- _Assignment_:
All of the records should be restated word for word.

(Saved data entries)
(* ===== verification/ReleaseLife.v ===== *)
(** What the release of earnings does: exactly the due money of a clear trip
    becomes available; the sweep visits every trip with due money once, and
    releases all that may be.  A proof file over Releases. *)

From S2P Require Import Prelude Eligibility PayoutData DailyRate Balances Text Json BillingData.
From S2P Require Import Notifications DisbursementData Crypto Fraud Disbursements Corrections Contacts ContactBooks Releases.
From stdpp Require Import base list strings gmap sorting.
From Stdlib Require Import ZArith Lia Sorting.Sorted.
#[local] Open Scope Z_scope.

(** ** The update of the ledger *)

Definition available (e : ledger_entry) : ledger_entry :=
  EarningsLedgerEntry (le_id e) (le_payout_calculation_id e) (le_driver_profile_id e)
    (le_driver_user_id e) (le_campaign_id e) (le_trip_session_id e) (le_vehicle_id e)
    (le_entry_type e) AVAILABLE (le_amount e) (le_currency e) (le_description e)
    (le_occurred_at e) (le_release_at e) (le_metadata e).

Definition available_if (p : ledger_entry -> bool) (l : list ledger_entry) : list ledger_entry :=
  (fun e => if p e then available e else e) <$> l.

Lemma make_available_ids ids l : make_available ids l = available_if (fun e => bool_decide (le_id e ∈ ids)) l.
Proof.
  unfold make_available, available_if. revert l. induction ids as [|i ids IH]; intros l; cbn [foldl].
  - rewrite <- (list_fmap_id l) at 1. apply list_fmap_ext. intros _ e _. by rewrite bool_decide_eq_false_2 by apply not_elem_of_nil.
  - rewrite IH. unfold set_entry_status. rewrite <- list_fmap_compose. apply list_fmap_ext. intros _ e _. cbn.
    destruct (bool_decide_reflect (le_id e = i)) as [Hi|Hi].
    + rewrite (bool_decide_eq_true_2 (le_id e ∈ i :: ids)) by (rewrite Hi; left). by destruct (bool_decide _).
    + destruct (bool_decide_reflect (le_id e ∈ ids)) as [Hin|Hin].
      * by rewrite (bool_decide_eq_true_2 (le_id e ∈ i :: ids)) by (by right).
      * by rewrite (bool_decide_eq_false_2 (le_id e ∈ i :: ids)) by (intros [?|?]%elem_of_cons; done).
Qed.

Lemma elem_of_released db trip now e :
  e ∈ released_entries db trip now <-> e ∈ ledger db /\ trip_pending trip e = true /\ release_due now e = true.
Proof. unfold released_entries. rewrite elem_of_filter_b, stable_sort_perm, elem_of_filter_b. tauto. Qed.

Lemma available_if_ext p q l : (forall e, e ∈ l -> p e = q e) -> available_if p l = available_if q l.
Proof. intros Hpq. apply list_fmap_ext. intros _ e He%list_elem_of_lookup_2. by rewrite Hpq. Qed.

(** Entries are released by identifier, which no two rows share. *)
Lemma make_available_released db trip now : NoDup (le_id <$> ledger db) ->
  make_available (le_id <$> released_entries db trip now) (ledger db)
  = available_if (fun e => trip_pending trip e && release_due now e) (ledger db).
Proof.
  intros Hnd. rewrite make_available_ids. apply available_if_ext. intros e He.
  destruct (bool_decide_reflect (le_id e ∈ le_id <$> released_entries db trip now)) as [Hin|Hin].
  - apply list_elem_of_fmap in Hin as (r & Hid & Hr). apply elem_of_released in Hr as (Hrl & Hp & Hd).
    assert (r = e) as -> by (apply (nodup_key_inj le_id (ledger db)); congruence). by rewrite Hp, Hd.
  - destruct (trip_pending trip e && release_due now e) eqn:Hb; [|done]. exfalso. apply Hin, list_elem_of_fmap_2, elem_of_released.
    apply andb_true_iff in Hb as [Hp Hd]. done.
Qed.

Lemma available_if_ids p l : le_id <$> available_if p l = le_id <$> l.
Proof. unfold available_if. rewrite <- list_fmap_compose. apply list_fmap_ext. intros _ e _. cbn. by destruct (p e). Qed.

- _Task solution_:
(* ===== verification/ReleaseLife.v ===== *)
(** What the release of earnings does: exactly the due money of a clear trip
    becomes available; the sweep visits every trip with due money once, and
    releases all that may be.  A proof file over Releases. *)

From S2P Require Import Prelude Eligibility PayoutData DailyRate Balances Text Json BillingData.
From S2P Require Import Notifications DisbursementData Crypto Fraud Disbursements Corrections Contacts ContactBooks Releases.
From stdpp Require Import base list strings gmap sorting.
From Stdlib Require Import ZArith Lia Sorting.Sorted.
#[local] Open Scope Z_scope.

(** ** The update of the ledger *)

Definition available (e : ledger_entry) : ledger_entry :=
  EarningsLedgerEntry (le_id e) (le_payout_calculation_id e) (le_driver_profile_id e)
    (le_driver_user_id e) (le_campaign_id e) (le_trip_session_id e) (le_vehicle_id e)
    (le_entry_type e) AVAILABLE (le_amount e) (le_currency e) (le_description e)
    (le_occurred_at e) (le_release_at e) (le_metadata e).

Definition available_if (p : ledger_entry -> bool) (l : list ledger_entry) : list ledger_entry :=
  (fun e => if p e then available e else e) <$> l.

Lemma make_available_ids ids l : make_available ids l = available_if (fun e => bool_decide (le_id e ∈ ids)) l.
Proof.
  unfold make_available, available_if. revert l. induction ids as [|i ids IH]; intros l; cbn [foldl].
  - rewrite <- (list_fmap_id l) at 1. apply list_fmap_ext. intros _ e _. by rewrite bool_decide_eq_false_2 by apply not_elem_of_nil.
  - rewrite IH. unfold set_entry_status. rewrite <- list_fmap_compose. apply list_fmap_ext. intros _ e _. cbn.
    destruct (bool_decide_reflect (le_id e = i)) as [Hi|Hi].
    + rewrite (bool_decide_eq_true_2 (le_id e ∈ i :: ids)) by (rewrite Hi; left). by destruct (bool_decide _).
    + destruct (bool_decide_reflect (le_id e ∈ ids)) as [Hin|Hin].
      * by rewrite (bool_decide_eq_true_2 (le_id e ∈ i :: ids)) by (by right).
      * by rewrite (bool_decide_eq_false_2 (le_id e ∈ i :: ids)) by (intros [?|?]%elem_of_cons; done).
Qed.

Lemma elem_of_released db trip now e :
  e ∈ released_entries db trip now <-> e ∈ ledger db /\ trip_pending trip e = true /\ release_due now e = true.
Proof. unfold released_entries. rewrite elem_of_filter_b, stable_sort_perm, elem_of_filter_b. tauto. Qed.

Lemma available_if_ext p q l : (forall e, e ∈ l -> p e = q e) -> available_if p l = available_if q l.
Proof. intros Hpq. apply list_fmap_ext. intros _ e He%list_elem_of_lookup_2. by rewrite Hpq. Qed.

(** Entries are released by identifier, which no two rows share. *)
Lemma make_available_released db trip now : NoDup (le_id <$> ledger db) ->
  make_available (le_id <$> released_entries db trip now) (ledger db)
  = available_if (fun e => trip_pending trip e && release_due now e) (ledger db).
Proof.
  intros Hnd. rewrite make_available_ids. apply available_if_ext. intros e He.
  destruct (bool_decide_reflect (le_id e ∈ le_id <$> released_entries db trip now)) as [Hin|Hin].
  - apply list_elem_of_fmap in Hin as (r & Hid & Hr). apply elem_of_released in Hr as (Hrl & Hp & Hd).
    assert (r = e) as -> by (apply (nodup_key_inj le_id (ledger db)); congruence). by rewrite Hp, Hd.
  - destruct (trip_pending trip e && release_due now e) eqn:Hb; [|done]. exfalso. apply Hin, list_elem_of_fmap_2, elem_of_released.
    apply andb_true_iff in Hb as [Hp Hd]. done.
Qed.

Lemma available_if_ids p l : le_id <$> available_if p l = le_id <$> l.
Proof. unfold available_if. rewrite <- list_fmap_compose. apply list_fmap_ext. intros _ e _. cbn. by destruct (p e). Qed.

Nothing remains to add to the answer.